China’s bitcoin crackdown: mining equipment, and carbon emissions, moving from the mainland to US
- Beijing has started to crack down on mining due to its heavy reliance on cheap power and related impact on the environment
- Social media video posted by Chinese logistics company showed it shipping bitcoin mining equipment to the US on behalf of a client

Fenghua International Transportation, a Guangzhou-based logistics company which ships tons of goods round the world for clients including chilli sauce, is getting ready to airlift 3 metric tonnes of bitcoin mining equipment as China continues to push operators out of the country.
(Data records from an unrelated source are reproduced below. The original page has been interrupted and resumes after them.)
(** [TableBuilder::Rep]; a filter block keeps the policy it was made with. *)
Record TableBuilder := mkTB {
  tb_options : Options;
  index_block_options : Options;
  tb_file : WritableFile;
  tb_offset : Z;
  tb_status : Status;
  data_block : BlockBuilder;
  index_block : BlockBuilder;
  tb_last_key : list Z;
  num_entries : Z;
  closed : bool;
  filter_block : option (addr * FilterBlockBuilder);
  pending_index_entry : bool;
  pending_handle : BlockHandle }.

(** The fields of [Rep] one by one. *)
Definition set_options o i (r : TableBuilder) := mkTB o i (tb_file r) (tb_offset r) (tb_status r) (data_block r) (index_block r)
  (tb_last_key r) (num_entries r) (closed r) (filter_block r) (pending_index_entry r) (pending_handle r).
Definition set_file f s (r : TableBuilder) := mkTB (tb_options r) (index_block_options r) f (tb_offset r) s (data_block r) (index_block r)
  (tb_last_key r) (num_entries r) (closed r) (filter_block r) (pending_index_entry r) (pending_handle r).
Definition set_tb_offset o (r : TableBuilder) := mkTB (tb_options r) (index_block_options r) (tb_file r) o (tb_status r) (data_block r) (index_block r)
  (tb_last_key r) (num_entries r) (closed r) (filter_block r) (pending_index_entry r) (pending_handle r).
Definition set_data_block b n (r : TableBuilder) := mkTB (tb_options r) (index_block_options r) (tb_file r) (tb_offset r) (tb_status r) b (index_block r)
  (tb_last_key r) n (closed r) (filter_block r) (pending_index_entry r) (pending_handle r).
Definition set_index_block b k (r : TableBuilder) := mkTB (tb_options r) (index_block_options r) (tb_file r) (tb_offset r) (tb_status r) (data_block r) b
  k (num_entries r) (closed r) (filter_block r) (pending_index_entry r) (pending_handle r).
Definition set_closed (r : TableBuilder) := mkTB (tb_options r) (index_block_options r) (tb_file r) (tb_offset r) (tb_status r) (data_block r) (index_block r)
  (tb_last_key r) (num_entries r) true (filter_block r) (pending_index_entry r) (pending_handle r).
Definition set_filter_block f (r : TableBuilder) := mkTB (tb_options r) (index_block_options r) (tb_file r) (tb_offset r) (tb_status r) (data_block r) (index_block r)
  (tb_last_key r) (num_entries r) (closed r) f (pending_index_entry r) (pending_handle r).
Definition set_pending p h (r : TableBuilder) := mkTB (tb_options r) (index_block_options r) (tb_file r) (tb_offset r) (tb_status r) (data_block r) (index_block r)
  (tb_last_key r) (num_entries r) (closed r) (filter_block r) p h.

Definition file_status (b : bool) : Status := if b then StOK else StIOError.

Definition tb_ok (r : TableBuilder) : bool := status_ok (tb_status r).

(** [filter.], the prefix of the name under which the filters are found. *)
Definition filter_prefix : list Z := [102; 105; 108; 116; 101; 114; 46].

Section model.
Context (comparators : addr -> Comparator) (policies : addr -> FilterPolicy) (names : addr -> list Z) (port : Snappy) (pval : addr).

Definition TableBuilder_new (options : Options) (file : WritableFile) : result TableBuilder :=
  filter ← (if o_filter_policy options =? NULL then Ok None
            else f ← StartBlock (policies (o_filter_policy options)) 0 FilterBlockBuilder_new; Ok (Some (o_filter_policy options, f)));
  Ok (mkTB options (set_interval 1 options) file 0 StOK BlockBuilder_new BlockBuilder_new [] 0 false filter false BlockHandle_new).

Definition ChangeOptions (options : Options) (r : TableBuilder) : Status * TableBuilder :=
  if negb (o_comparator options =? o_comparator (tb_options r)) then (StInvalidArgument, r)
  else (StOK, set_options options (set_interval 1 options) r).

Definition WriteRawBlock (block_contents : list Z) (type : CompressionType) (r : TableBuilder) : result (BlockHandle * TableBuilder) :=
  let handle := mkHandle (tb_offset r) (Z.of_nat (length block_contents)) in
  let '(b, f) := Append (tb_file r) block_contents in
  let r := set_file f (file_status b) r in
  if b then
    crc ← Value pval block_contents;
    crc ← Extend crc pval [compression_code type];
    let '(b, f) := Append (tb_file r) (compression_code type :: EncodeFixed32 (Mask crc)) in
    let r := set_file f (file_status b) r in
    Ok (handle, if b then set_tb_offset (u64 (tb_offset r + (Z.of_nat (length block_contents) + kBlockTrailerSize))) r else r)
  else Ok (handle, r).

(** What is stored for a block. *)
Definition compress (compression : CompressionType) (raw : list Z) : list Z * CompressionType :=
  match compression with
  | kNoCompression => (raw, kNoCompression)
  | kSnappyCompression =>
      match Snappy_Compress port raw with
      | Some compressed =>
          if Z.of_nat (length compressed) <? Z.of_nat (length raw) - Z.of_nat (length raw) / 8 then (compressed, kSnappyCompression)
          else (raw, kNoCompression)
      | None => (raw, kNoCompression)
      end
  end.

(** The builder is [Reset] afterwards. *)
Definition WriteBlock (block : BlockBuilder) (r : TableBuilder) : result (BlockHandle * TableBuilder) :=
  let '(block_contents, type) := compress (o_compression (tb_options r)) (Block.Finish block) in
  WriteRawBlock block_contents type r.

Definition TB_Flush (r : TableBuilder) : result TableBuilder :=
  if negb (tb_ok r) then Ok r
  else if (length (buffer_ (data_block r)) =? 0)%nat then Ok r
  else
    '(handle, r) ← WriteBlock (data_block r) r;
    let r := set_pending (pending_index_entry r) handle (set_data_block Reset (num_entries r) r) in
    let r :=
      if tb_ok r then
        let '(b, f) := Flush (tb_file r) in set_file f (file_status b) (set_pending true (pending_handle r) r)
      else r in
    match filter_block r with
    | Some (p, f) => f ← StartBlock (policies p) (tb_offset r) f; Ok (set_filter_block (Some (p, f)) r)
    | None => Ok r
    end.

(** The entry of the index for the block before, under [key]. *)
Definition add_index_entry (key : list Z) (r : TableBuilder) : result TableBuilder :=
  handle_encoding ← Handle_EncodeTo (pending_handle r) [];
  let b := Block.Add (o_block_restart_interval (index_block_options r)) key handle_encoding (index_block r) in
  Ok (set_pending false (pending_handle r) (set_index_block b key r)).

Definition TB_Add (key value : list Z) (r : TableBuilder) : result TableBuilder :=
  if negb (tb_ok r) then Ok r
  else
    r ← (if pending_index_entry r then
           sep ← FindShortestSeparator (comparators (o_comparator (tb_options r))) (tb_last_key r) key;
           add_index_entry sep r
         else Ok r);
    let r := match filter_block r with Some (p, f) => set_filter_block (Some (p, AddKey key f)) r | None => r end in
    let r := set_index_block (index_block r) key r in
    let r := set_data_block (Block.Add (o_block_restart_interval (tb_options r)) key value (data_block r)) (num_entries r + 1) r in
    if o_block_size (tb_options r) <=? CurrentSizeEstimate (data_block r) then TB_Flush r else Ok r.

(** The parts of [Finish]: each runs only while the status is OK. *)
Definition finish_filter (r : TableBuilder) : result (BlockHandle * TableBuilder) :=
  match filter_block r with
  | Some (p, f) =>
      if tb_ok r then contents ← FilterBlock.Finish (policies p) f; WriteRawBlock contents kNoCompression r
      else Ok (BlockHandle_new, r)
  | None => Ok (BlockHandle_new, r)
  end.

Definition finish_meta (filter_handle : BlockHandle) (r : TableBuilder) : result (BlockHandle * TableBuilder) :=
  if negb (tb_ok r) then Ok (BlockHandle_new, r)
  else
    meta_index_block ← (match filter_block r with
                        | Some _ =>
                            if o_filter_policy (tb_options r) =? NULL then Fault NullDeref
                            else
                              handle_encoding ← Handle_EncodeTo filter_handle [];
                              Ok (Block.Add (o_block_restart_interval (tb_options r)) (filter_prefix ++ names (o_filter_policy (tb_options r)))
                                    handle_encoding BlockBuilder_new)
                        | None => Ok BlockBuilder_new
                        end);
    WriteBlock meta_index_block r.

Definition finish_index (r : TableBuilder) : result (BlockHandle * TableBuilder) :=
  if negb (tb_ok r) then Ok (BlockHandle_new, r)
  else
    r ← (if pending_index_entry r then
           key ← FindShortSuccessor (comparators (o_comparator (tb_options r))) (tb_last_key r);
           add_index_entry key r
         else Ok r);
    '(handle, r) ← WriteBlock (index_block r) r;
    Ok (handle, set_index_block Reset (tb_last_key r) r).

Definition finish_footer (meta index : BlockHandle) (r : TableBuilder) : result TableBuilder :=
  if negb (tb_ok r) then Ok r
  else
    footer_encoding ← Footer_EncodeTo (mkFooter meta index) [];
    let '(b, f) := Append (tb_file r) footer_encoding in
    let r := set_file f (file_status b) r in
    Ok (if b then set_tb_offset (u64 (tb_offset r + Z.of_nat (length footer_encoding))) r else r).

Definition TB_Finish (r : TableBuilder) : result TableBuilder :=
  r ← TB_Flush r;
  '(filter_block_handle, r) ← finish_filter (set_closed r);
  '(metaindex_block_handle, r) ← finish_meta filter_block_handle r;
  '(index_block_handle, r) ← finish_index r;
  finish_footer metaindex_block_handle index_block_handle r.

Definition Abandon (r : TableBuilder) : TableBuilder := set_closed r.

(** The calls that make a table of [es]. *)
Fixpoint add_all (es : list (list Z * list Z)) (r : TableBuilder) : result TableBuilder :=
  match es with [] => Ok r | (k, v) :: es => r ← TB_Add k v r; add_all es r end.

Definition build_table (options : Options) (es : list (list Z * list Z)) (file : WritableFile) : result TableBuilder :=
  r ← TableBuilder_new options file; r ← add_all es r; TB_Finish r.

End model.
The company recently posted a video on its WeChat channel showing it loading hundreds of boxes of bitcoin mining machines onto a truck headed to an airport in China. In the video, it says the shipment will arrive in the US in four to six days.
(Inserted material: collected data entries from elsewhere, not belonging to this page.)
(** *** Lookups *)

(** Where a key is: in the block of the first separator that is not less. *)
Lemma lookup_position j sep h b i k : idx !! j = Some (sep, h) -> dn !! j = Some b -> seeks ord idx k j -> seeks ord (b_es b) k i ->
  exists p, seeks ord es k p /\ ((i < length (b_es b))%nat -> es !! p = b_es b !! i) /\
    (i = length (b_es b) -> forall k' v, es !! p = Some (k', v) -> exists b', dn !! S j = Some b' /\ head (b_es b') = Some (k', v)).
Proof using Ht Hc.
  intros Hj Hb (_ & Hjlow & Hjge) (Hi & Hilow & Hige). pose proof (content_of j sep h b Hj Hb) as Ec. specialize (Hjge _ _ Hj).
  exists (start idx content j + i)%nat. pose proof (start_S idx content j sep h Hj) as HS. rewrite Ec in HS.
  assert (Hnext : i = length (b_es b) -> forall k' v, es !! (start idx content j + i)%nat = Some (k', v) -> exists b', dn !! S j = Some b' /\ head (b_es b') = Some (k', v)).
  { intros -> k' v He. rewrite <- HS in He. destruct (idx !! S j) as [[sep' h']|] eqn:Ej'.
    - destruct (idx_block _ _ _ Ej') as (b' & Hb' & _). exists b'. split; [done|]. pose proof (content_of _ _ _ _ Ej' Hb') as Ec'.
      pose proof (tf_nonempty _ _ _ _ _ _ _ _ _ _ _ _ _ Ht) as Hne. rewrite Forall_forall in Hne. specialize (Hne b' (list_elem_of_lookup_2 _ _ _ Hb')).
      pose proof (lookup_all idx content (S j) sep' h' 0 Ej') as Hl. rewrite Ec', contents_all, Nat.add_0_r, He in Hl. destruct (b_es b') as [|x l]; [done|]. by rewrite Hl by (cbn; lia).
    - apply lookup_ge_None in Ej'. pose proof (lookup_lt_Some _ _ _ Hj). assert (ES : S j = length idx) by lia. rewrite ES, start_end, contents_all in He. by rewrite (proj2 (lookup_ge_None es _)) in He. }
  split; [|split; [|done]].
  - split; [|split].
    + rewrite <- contents_all, <- start_end. pose proof (start_mono idx content (S j) (length idx)) as Hm. pose proof (lookup_lt_Some _ _ _ Hj). lia.
    + intros m k' v Hm He. rewrite <- contents_all in He. destruct (find_block idx content m (k', v) He) as (j' & sep' & h' & i' & Hj' & Hi' & ->).
      destruct (idx_block _ _ _ Hj') as (b' & Hb' & _). pose proof (content_of _ _ _ _ Hj' Hb') as Ec'. rewrite Ec' in Hi'.
      destruct (lt_eq_lt_dec j' j) as [[Hlt| ->]|Hgt].
      * apply (ord_le_lt comparators opts ok ord k' sep' k); [by eapply (block_seps j' sep' h' b' Hj' Hb'), list_elem_of_lookup_2|by eapply Hjlow].
      * rewrite Hb in Hb'. injection Hb' as <-. eapply (Hilow i'); [lia|done].
      * pose proof (start_mono idx content (S j) j' ltac:(lia)). lia.
    + intros k' v He. destruct (decide (i = length (b_es b))) as [Ei|].
      * destruct (Hnext Ei k' v He) as (b' & Hb' & Hh). destruct (block_seps j sep h b Hj Hb) as (_ & H2 & _).
        assert (Hin : (k', v) ∈ b_es b') by (destruct (b_es b'); [done|injection Hh as ->; left]). specialize (H2 (S j) b' k' v ltac:(lia) Hb' Hin).
        destruct (Z_le_dec 0 (ord k' k)) as [|Hlt]; [done|]. exfalso. pose proof (co_trans ord sep k' k H2 ltac:(lia)). lia.
      * pose proof (lookup_all idx content j sep h i Hj) as Hl. rewrite Ec, contents_all, He in Hl. symmetry in Hl. specialize (Hl ltac:(lia)). by eapply Hige.
  - intros Hlt. pose proof (lookup_all idx content j sep h i Hj) as Hl. rewrite Ec, contents_all in Hl. by apply Hl.
Qed.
A saleswoman at the company said the video had drawn substantial interest from many parties but was removed from the internet by Fenghua voluntarily on Tuesday.
Beijing has always taken a hard stance against cryptocurrencies, regarding them as volatile and potentially destabilising, but had tolerated bitcoin mining until recently. It has started to crack down on mining due to its heavy reliance on cheap power and related impact on the environment – which clashes with China’s vow to reduce carbon dioxide emissions by at least 65 per cent by 2030, relative to 2005 levels, and then achieve carbon neutrality by 2060.
Cryptocurrency mining requires massive amounts of electricity to run the large computer server arrays needed to do the complex calculations required for cryptocurrency transactions, as well as for the air conditioning needed to cool these facilities.
“Whilst China has always been very clear on its negative views on bitcoin buying, selling and trading, bitcoin mining was always tolerated. But that has now changed,” said Henri Arslanian, global crypto leader at PwC. “Now [crypto mining] is moving overseas.”